Google understood the transfer pricing trick perfectly and applied it to patents and intellectual property. In October 2010, a Bloomberg investigation uncovered a technique that allowed Google to pay only 2.4% in income tax outside the United States. For Europe, the Middle East and Africa, it is the company Google Ireland Ltd which manages the activities of the American giant. Almost 88% of the multinational’s turnover outside the United States is thus concentrated in this company because each European subsidiary depends on this parent company. However, in Ireland, corporate tax is 12.5%, against 33% at the time for France. But this is only the first step.

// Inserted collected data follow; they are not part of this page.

(** * Anticommutativity *)

Lemma cross_anticommutative (pp : list nat -> Z) (d n : nat)
      (u v : ndarray K) (c : lru_cache K) :
  perm_parity_contract pp -> coherent Env pp c ->
  shape u = [d; n] -> shape v = [d; n] ->
  fst (_batch_cross Env pp u v c) = result_map neg (fst (_batch_cross Env pp v u c)).
Proof.
  intros Hpp Hc Hu Hv. destruct (Nat.eq_dec d 3) as [->|Hd].
  - destruct (cross_general pp n u v c Hpp Hc Hu Hv)
      as [out1 [-> [Hs1 [Hw1 [_ H1]]]]].
    destruct (cross_general pp n v u c Hpp Hc Hv Hu)
      as [out2 [-> [Hs2 [Hw2 [_ H2]]]]].
    simpl. f_equal.
    apply ndarray_ext;
      [rewrite Hs1; symmetry; exact Hs2 | exact Hw1
       | apply well_formed_neg; exact Hw2 |].
    rewrite Hs1. intros idx Hidx.
    apply in_bounds_2_inv in Hidx. destruct Hidx as [i [k [-> [Hi Hk]]]].
    rewrite item_neg.
    destruct (H1 k Hk) as [Ha [Hb Hc1]], (H2 k Hk) as [Ha' [Hb' Hc2]].
    destruct i as [|[|[|i]]]; try lia.
    + rewrite Ha, Ha'. ring.
    + rewrite Hb, Hb'. ring.
    + rewrite Hc1, Hc2. ring.
  - rewrite (cross_other_dimension pp u v c d [n] Hc Hu Hd).
    rewrite (cross_other_dimension pp v u c d [n] Hc Hv Hd).
    destruct (alloc_error Env (repeat d d)); reflexivity.
Qed.

(** * Empty batches *)

Lemma empty_array (a : ndarray K) (shp : list nat) :
  shape a = shp -> well_formed a -> prod shp = 0%nat -> a = NDArray shp [].
Proof.
  destruct a as [sa da]. unfold well_formed. simpl. intros -> Hw H0.
  rewrite H0 in Hw. apply length_zero_iff_nil in Hw. subst. reflexivity.
Qed.

(** * The cache *)

Lemma call_entry (pp : list nat -> Z) (dim : nat) (c : lru_cache K)
      (eps : ndarray K) :
  fst (levi_civita_tensor Env pp dim c) = Ok eps ->
  entry (snd (levi_civita_tensor Env pp dim c)) = Some (dim, eps).
Proof.
  unfold levi_civita_tensor.
  destruct (levi_civita_tensor_body K Env pp dim) as [eps'|e];
    destruct (entry c) as [[key eps0]|]; simpl;
    try (destruct (Nat.eqb_spec key dim); simpl);
    intros H; inversion H; subst; reflexivity.
Qed.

  • To further reduce its taxes, Google has gone much further because if Google Ireland Ltd manages the group’s activities in the region, it does not hold the intellectual property rights for the exploitation of the patents and the trademark. These are controlled by Google Ireland Holding s, a Bermuda-based company. Google Ireland Ltd must therefore pay the latter royalties which, as if by a miracle, correspond more or less to the profits made in Europe. This allows Google to avoid paying corporate tax in Ireland. This is called the “Irish double”.

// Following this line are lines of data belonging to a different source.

(** [setRadiusKm(r)], then the filter effect. *)
Definition set_radius (s : AppState) (r : R) : AppState :=
  refilter_effect
    (mkState (posts s) (filteredPosts s) (loading s) (userLocation s) r
             (myPostIds s) (lastSeenPostIds s)
             (nearbyNotificationsEnabled s) (favorites s)).

(** [toggleFavorite(postId)]. *)
Definition toggleFavorite (s : AppState) (postId : string) : AppState :=
  let prev := favorites s in
  let newFavorites :=
    if includes prev postId
    then filter (fun i => negb (i =? postId)) prev
    else prev ++ [postId] in
  mkState (posts s) (filteredPosts s) (loading s) (userLocation s) (radiusKm s)
          (myPostIds s) (lastSeenPostIds s)
          (nearbyNotificationsEnabled s) newFavorites.

Definition step (s : AppState) (o : Op) : AppState * list Notification :=
  match o with
  | Tick r => poll_tick s r
  | Load r => load_posts s r
  | Locate loc => (locate s loc, [])
  | Created i => (created (myPostIds s) s i, [])
  | ToggleNotifications => (toggleNearbyNotifications s, [])
  | SetRadius r => (set_radius s r, [])
  | ToggleFavorite i => (toggleFavorite s i, [])
  end.

(** A session: the operations in the order they complete, with the
    notifications they raised. *)
Fixpoint run (s : AppState) (ops : list Op) : AppState * list Notification :=
  match ops with
  | [] => (s, [])
  | o :: ops' =>
      let (s1, n1) := step s o in
      let (s2, n2) := run s1 ops' in
      (s2, n1 ++ n2)
  end.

The problem is that these fees are normally taxed in Ireland

  • Except in one case, when they are transferred to certain countries of the European Union. Google has therefore found the solution by forwarding these royalties through the Netherlands. Google therefore pays virtually no tax in Ireland on these famous royalties. But why go through the Netherlands in particular? Because the country exempts the profits which leave the borders to go to Bermuda. And Google Netherlands Holdings BV pays nearly 99.8% of the amounts collected to Google Ireland Holdings in Bermuda. This is called the “Dutch sandwich” to transfer funds between two other companies.

Arbitrations

Arbitration, at the heart of the news with the affair, is sometimes also used by companies to optimize their taxation. As tax specialist in commercial law, explained to Challenges, a USA company can, for example, arrange with another company located in a tax haven to invent a commercial dispute between the two groups. For example on a question of infringement of patents, image rights, etc. An arbitration is made in Paris and the USAcompany loses. For example, it owes 40 million euros to the offshore company. An amount that it can deduct from its profits to reduce the amount of its taxes.